Hands with LGBTQIA tattoo on the fingers

Our understanding of gender identity and sexual orientation has evolved over time. Some of the words we use today, like lesbian, transgender, or nonbinary, were not popular – or even existed – in certain periods of history.


Historians and researchers have different perspectives about how to explain sexual orientation and gender identity of people in history and what language is used. In my work, I have adopted the following guidelines, which is in no way definitive and ever-evolving.

Sexual Orientation

I have elected to use the term “sapphic” to describe people who were perceived as women throughout the majority of their lives and had emotional and/or physical romantic relationships with other people who identified as women throughout a majority of their lives. This includes people who we may today understand as nonbinary or transmasculine, but identified or were perceived as women in their time.

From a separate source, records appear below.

(** The pairs that [enumerate().map(|(i, value)| (I::new(i), value))] yields. *)
Definition enumerated `{Idx} {E T} (l : list T) : exec E (list (nat * T)) :=
  mapM (λ '(i, value), j ← idx_new i; Ret (j, value)) (imap pair l).

(** ** [IndexSlice] *)

Record IndexSlice (T : Type) := slice_new { slice_raw : list T }.
Arguments slice_new {T} slice_raw.
Arguments slice_raw {T} i.

Section IndexSlice.
  Context `{Idx} {E T : Type}.

Definition slice_len (s : IndexSlice T) : nat := length (slice_raw s).

Definition slice_is_empty (s : IndexSlice T) : bool := bool_decide (slice_raw s = []).

Definition slice_get (s : IndexSlice T) (index : nat) : option T := slice_raw s !! index.

Definition slice_iter (s : IndexSlice T) : list T := slice_raw s.

Definition slice_iter_enumerated (s : IndexSlice T) : exec E (list (nat * T)) :=
  enumerated (slice_raw s).

Definition slice_index (s : IndexSlice T) (index : nat) : exec E T := vget (slice_raw s) index.

End IndexSlice.

(** ** [IndexSliceMut] *)

Record IndexSliceMut (T : Type) := slice_mut_new { slice_mut_raw : list T }.
Arguments slice_mut_new {T} slice_mut_raw.
Arguments slice_mut_raw {T} i.

Section IndexSliceMut.
  Context `{Idx} {E T : Type}.
  Implicit Types s : IndexSliceMut T.

Definition slice_mut_len s : nat := length (slice_mut_raw s).

Definition slice_mut_is_empty s : bool := bool_decide (slice_mut_raw s = []).

Definition slice_mut_get s (index : nat) : option T := slice_mut_raw s !! index.

Definition slice_mut_get_mut s (index : nat) : option (Borrow (IndexSliceMut T) T) :=
  reborrow slice_mut_new <$> slot (slice_mut_raw s) index.

Definition slice_mut_iter s : list T := slice_mut_raw s.

Definition slice_mut_iter_mut s : Borrow (IndexSliceMut T) (list T) :=
  reborrow slice_mut_new (slots (slice_mut_raw s)).

Definition slice_mut_iter_enumerated s : exec E (list (nat * T)) := enumerated (slice_mut_raw s).

(** The indices of the elements, and the references to them. *)
Definition slice_mut_iter_enumerated_mut s
    : exec E (list nat * Borrow (IndexSliceMut T) (list T)) :=
  pairs ← enumerated (slice_mut_raw s);
  Ret (pairs.*1, reborrow slice_mut_new (slots (slice_mut_raw s))).

Definition slice_mut_pick2_mut s (a b : nat) : exec E (Borrow (IndexSliceMut T) (T * T)) :=
  r ← expect (disjoint_slots (slice_mut_raw s) a b);
  Ret (reborrow slice_mut_new r).

Definition slice_mut_index s (index : nat) : exec E T := vget (slice_mut_raw s) index.

Definition slice_mut_index_mut s (index : nat) : exec E (Borrow (IndexSliceMut T) T) :=
  r ← expect (slot (slice_mut_raw s) index);
  Ret (reborrow slice_mut_new r).

End IndexSliceMut.

(** ** [IndexVec]

    [Vec] promises a capacity that is enough, not which one: [grow] is what
    the library chooses when [needed] elements exceed the capacity. *)

Class Growth := {
  grow : nat → nat → nat;
  grow_enough cap needed : needed <= grow cap needed;
}.

Record IndexVec (T : Type) := { vec_raw : list T; vec_capacity : nat }.
Arguments vec_raw {T} i.
Arguments vec_capacity {T} i.

Section IndexVec.
  Context `{Idx} `{Growth} {E T : Type}.
  Implicit Types v : IndexVec T.

(** The same allocation with other contents. *)
Definition vec_with v (l : list T) : IndexVec T :=
  {| vec_raw := l; vec_capacity := vec_capacity v |}.

Definition vec_new : IndexVec T := {| vec_raw := []; vec_capacity := 0 |}.

Definition vec_with_capacity (capacity : nat) : IndexVec T :=
  {| vec_raw := []; vec_capacity := if decide (capacity = 0) then 0 else grow 0 capacity |}.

Similarly, the term “achilean” is used to describe people who were perceived as men throughout the majority of their lives and had emotional and/or physical romantic relationships with other people who identified as men. 

The term “bisexual” is used to describe people who had romantic and physical relationships with people of all genders throughout their lives. While today many people employ “bisexual” as an identity, I use it as a way to describe behavior and experience in the past. For many, their sapphic or achilean experiences and sexual fluidity may not have been a central part of their identity due to societal and cultural norms of the time.

Gender Identity

Regarding people who may have been nonbinary or transgender in the contemporary understanding of gender identity, I use the word “gender non-confirming.” This includes people who were known to “cross dress” by wearing clothing considered appropriate for a gender other than that which they were assigned at birth. In some cases, these individuals were doing this to express their nonbinary or transgender gender identity, but may not always have been the case.

I have elected to use the adjectives “transmasculine” and “transfeminine” to describe the experience of someone who has considerable primary source evidence that someone lived as or felt they were a gender different from that which they were assigned at birth. Because the term “transgender” and the concept of transitioning in all aspects of life is modern, I have elected not to use that term.

In some contemporary settings, transgender women would use colloquial, non-academic/medical terms like “Queen,” to describe themselves. These terms are used interchangeably with modern terms in those respective profiles.